A Blood Test for Cancer

The researchers combined liquid biopsy, epigenetic alterations and machine learning to detect cancer by identifying molecular biomarkers in the blood that indicate cancer even at the very early stages, according to Nature. This isn’t the first time that scientists have attempted to develop a blood test for cancer. Liquid biopsies, as these blood tests are called, detect small amounts of circulating-free DNA (cfDNA). In other words, they can find microscopic evidence of tumors circulating in a patient’s blood. It’s a growing segment of the medical field that is expected to hit more than $22 billion by 2022, according to MarketWatch.

Previously, liquid biopsies haven’t been specific enough or sensitive enough to help doctors identify a treatment plan. MarketWatch pointed out that low specificity and sensitivity are restraining factors of the liquid biopsy market, and BioNews reiterated this ongoing challenge, saying that previous liquid biopsy techniques had a low sensitivity for cancers at the earliest stages.

Improving Upcoming Medical Technology

The big challenge with liquid biopsies is that they are looking for a very small amount of cfDNA in blood, which is also filled with other protein that has nothing to do with cancer. There is simply too much data to draw useful conclusions.

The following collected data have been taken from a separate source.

Lemma buffer_at_step (w : wavefunction) (up pre src : list nat) (lo : nat)
  (st : buffer * wavefunction) :
  nocc_dn w <= nocc_up w -> lo <= nocc_dn w ->
  length pre = lo -> length up = nocc_up w ->
  length src = nocc_dn w - lo ->
  buffer_at w up pre lo st ->
  buffer_at w up pre lo (put_dn_and_add lo (nocc_dn w) st src) /\
  snd (put_dn_and_add lo (nocc_dn w) st src)
  = insert_det (snd st) (up, pre ++ src).
Proof.
  intros Hwf Hlo Hpre Hup Hsrc (Hok & Hru & Hfd). split.
  - pose proof (put_dn_loop w (snd st) (fun _ => True) up pre lo [src] st
                  Hwf Hlo Hpre Hup) as HJ.
    cbv zeta in HJ. cbn [fold_left] in HJ.
    destruct HJ as (H1 & _ & H3 & H4).
    + intros x [<- | []]. auto.
    + repeat split; auto using only_adds_trivial; apply Hok.
    + repeat split; auto; apply H1.
  - destruct st as [occs w']. destruct Hok as (Hsys & Hlu & Hld).
    cbn [fst snd] in *.
    unfold put_dn_and_add, assign_slice. cbn [fst snd row_up row_dn].
    rewrite Hfd, Hru, app_assoc.
    rewrite read_buffer; [reflexivity | |].
    + destruct Hsys as (_ & _ & E & _). congruence.
    + destruct Hsys as (_ & _ & _ & E). rewrite length_app, E. lia.
Qed.

Lemma add_buffer_mono (w' : wavefunction) (occs : buffer) (d : det) :
  stored w' d -> stored (add_buffer w' occs) d.
Proof. intros Hd. apply stored_insert_mono. exact Hd. Qed.

Lemma put_dn_and_add_mono (lo hi : nat) (st : buffer * wavefunction)
  (src : list nat) (d : det) :
  stored (snd st) d -> stored (snd (put_dn_and_add lo hi st src)) d.
Proof. intros Hd. apply add_buffer_mono. exact Hd. Qed.

Lemma put_dn_fold_mono (lo hi : nat) (srcs : list (list nat))
  (st : buffer * wavefunction) (d : det) :
  stored (snd st) d ->
  stored (snd (fold_left (put_dn_and_add lo hi) srcs st)) d.
Proof.
  apply (fold_left_rule _ (fun st => stored (snd st) d)).
  intros st1 x _. apply put_dn_and_add_mono.
Qed.

(** No pass of [for s in seniorities] loses a determinant. *)
Lemma seniority_request_mono (st : buffer * wavefunction) (s : Z) (d : det) :
  stored (snd st) d -> stored (snd (seniority_request st s)) d.
Proof.
  unfold seniority_request.
  destruct (s =? 0)%Z;
    [|destruct (_ =? Z.of_nat _)%Z; [|destruct (_ =? 0)%Z]];
    apply (fold_left_rule _ (fun st => stored (snd st) d));
    intros st1 occs_up _ H1.
  - apply add_buffer_mono. exact H1.
  - apply put_dn_fold_mono. exact H1.
  - apply put_dn_fold_mono. exact H1.
  - revert H1. change (snd st1) with (snd (put_up st1 occs_up)).
    apply (fold_left_rule _ (fun st => stored (snd st) d)).
    intros st2 occs_i_dn _ H2. apply put_dn_fold_mono. exact H2.
Qed.
(** * Fuzzy additive search (backend/functions/src/utils/additiveSearchUtils.ts)

    A shallow embedding of the additive-matching engine and the properties
    its specification states about it.

    Modelling conventions.
    - A JavaScript string is the list of its UTF-16 code units ([jsstring]);
      [length], [===] and [includes] are those of that list.  Literals are
      written as UTF-8 text and decoded by [js].
    - A regular expression of the source that is a single character class
      under the [g] flag is the predicate of the class, and [replace] with
      it is [replaceClass].
    - [String.prototype.toLowerCase] is the method of the class
      [CaseMapping]; the development relies on two facts about it only.
    - A JavaScript number that holds a score is an exact rational ([Q]);
      binary64 rounding is not modelled.
    - Exceptions are the [Throw] branch of [outcome]; a settled promise is
      [Fulfilled] or [Rejected]. *)

From Stdlib Require Import ZArith QArith Qminmax List Bool Lia String Ascii.
From Stdlib Require Import Sorting.Permutation Sorting.Sorted.
Import ListNotations.

Local Open Scope Z_scope.

(* ================================================================== *)
(** * JavaScript strings *)
(* ================================================================== *)

Module JS.

Definition jsstring := list Z.

(** ** UTF-8 literals to UTF-16 code units *)

Definition byte_of (a : ascii) : Z := Z.of_N (N_of_ascii a).

Fixpoint bytes_of (s : string) : list Z :=
  match s with
  | EmptyString => []
  | String a s' => byte_of a :: bytes_of s'
  end.

Definition cont (b : Z) : Z := Z.land b 0x3F.

Definition units_of_codepoint (cp : Z) : jsstring :=
  if cp <? 0x10000 then [cp]
  else let v := cp - 0x10000 in
       [0xD800 + Z.shiftr v 10; 0xDC00 + Z.land v 0x3FF].

Fixpoint decode (bs : list Z) : jsstring :=
  match bs with
  | [] => []
  | b0 :: r0 =>
    if b0 <? 0x80 then b0 :: decode r0
    else match r0 with
    | [] => [0xFFFD]
    | b1 :: r1 =>
      if b0 <? 0xE0 then
        (Z.shiftl (Z.land b0 0x1F) 6 + cont b1) :: decode r1
      else match r1 with
      | [] => [0xFFFD]
      | b2 :: r2 =>
        if b0 <? 0xF0 then
          (Z.shiftl (Z.land b0 0x0F) 12 + Z.shiftl (cont b1) 6 + cont b2)
            :: decode r2
        else match r2 with
        | [] => [0xFFFD]
        | b3 :: r3 =>
          units_of_codepoint
            (Z.shiftl (Z.land b0 0x07) 18 + Z.shiftl (cont b1) 12
             + Z.shiftl (cont b2) 6 + cont b3) ++ decode r3
        end
      end
    end
  end.
(** * Blog API: a shallow embedding of [src/main.py] and its specification

    The module-level globals of [main.py] ([posts_db], [comments_db],
    [tags_db], the two counters) and the upload directory form one record,
    [Store]; every route is a function in a small state-and-exception monad
    over that record.  Python dictionaries keep insertion order, which the
    stable sorts of the listing routes observe, so they are association
    lists here; [tags_db] is a finite set.

    Modelling conventions:
    - [int] is [Z] (unbounded, as in Python);
    - [datetime.utcnow()] is an extra argument [now : Z] of each route that
      reads the clock, and [uuid.uuid4()] an extra argument of the upload;
    - text is [string]; [str.lower] and [str.strip] act on the ASCII range
      (letters [A-Z], Python's ASCII whitespace), other characters are left
      alone;
    - request bodies are typed records: a [PostUpdate] field is either left
      unset ([None]) or set to a string, list or boolean; a JSON [null] in
      the body is outside the model, and so are uploads without a file
      name or content type;
    - the upload directory is the list of the file names in it: [exists]
      is membership, writing and [unlink] do not fail;
    - an exception that no handler catches surfaces as [InternalError]
      (HTTP 500), and the mutations made before it persist. *)

From Stdlib Require Import ZArith List Ascii String Lia Permutation Sorted.
From stdpp Require Import base gmap strings list sets sorting.

Local Open Scope Z_scope.

(** ** Text primitives *)

Definition is_upper (c : ascii) : bool :=
  let n := nat_of_ascii c in (65 <=? n)%nat && (n <=? 90)%nat.

Definition lower_ascii (c : ascii) : ascii :=
  if is_upper c then ascii_of_nat (nat_of_ascii c + 32) else c.

(** [s.lower()] *)
Fixpoint lower (s : string) : string :=
  match s with
  | EmptyString => EmptyString
  | String c s' => String (lower_ascii c) (lower s')
  end.

(** [c.isspace()] on the ASCII range: TAB..CR, FS..US and the blank. *)
Definition isspace (c : ascii) : bool :=
  let n := nat_of_ascii c in
  ((9 <=? n)%nat && (n <=? 13)%nat) || ((28 <=? n)%nat && (n <=? 32)%nat).

Fixpoint lstrip (s : string) : string :=
  match s with
  | EmptyString => EmptyString
  | String c s' => if isspace c then lstrip s' else s
  end.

“‘We are very excited at this stage,'” Dr. De Carvalho said in a press release published on Science Daily. “‘A major problem in cancer is how to detect it early. It has been a ‘needle in the haystack’ problem of how to find that one-in-a-billion cancer-specific mutation in the blood, especially at earlier stages, where the amount of tumor DNA in the blood is minimal.'”

Carvalho and his team approached the problem as if they were data scientists. They profiled changes in gene expression called “epigenetic alterations,” which helped them identify thousands of modifications unique to each cancer type, according to the press release. Then they applied machine learning to sift through all the data to create classifiers to highlight the presence of tumor DNA within blood samples and, importantly, to determine the type of cancer.

So far, they have profiled and successfully matched more than 700 tumor and blood samples. Looking ahead, the team will analyze data from large population health research studies already under way in several countries, where blood samples were collected months to years before cancer diagnosis.

Are We There Yet?

While this work makes great progress toward an effective liquid biopsy, early cancer detection hasn’t been solved yet.

In Nature, Carvalho and his colleagues explained, “‘This work sets the stage to establish biomarkers for the minimally invasive detection, interception and classification of early-stage cancers based on plasma cell-free DNA methylation patterns.'”

Even if this technique is perfected in the future, liquid biopsies still wouldn’t be a cure-all medical technology. The American Cancer Society pointed out that just because a small amount of cancer is identified doesn’t mean doctors know what to do next. Treatment depends on the type of cancer and how aggressive it is. In fact, some cancers are so slow-growing that they would never need treatment.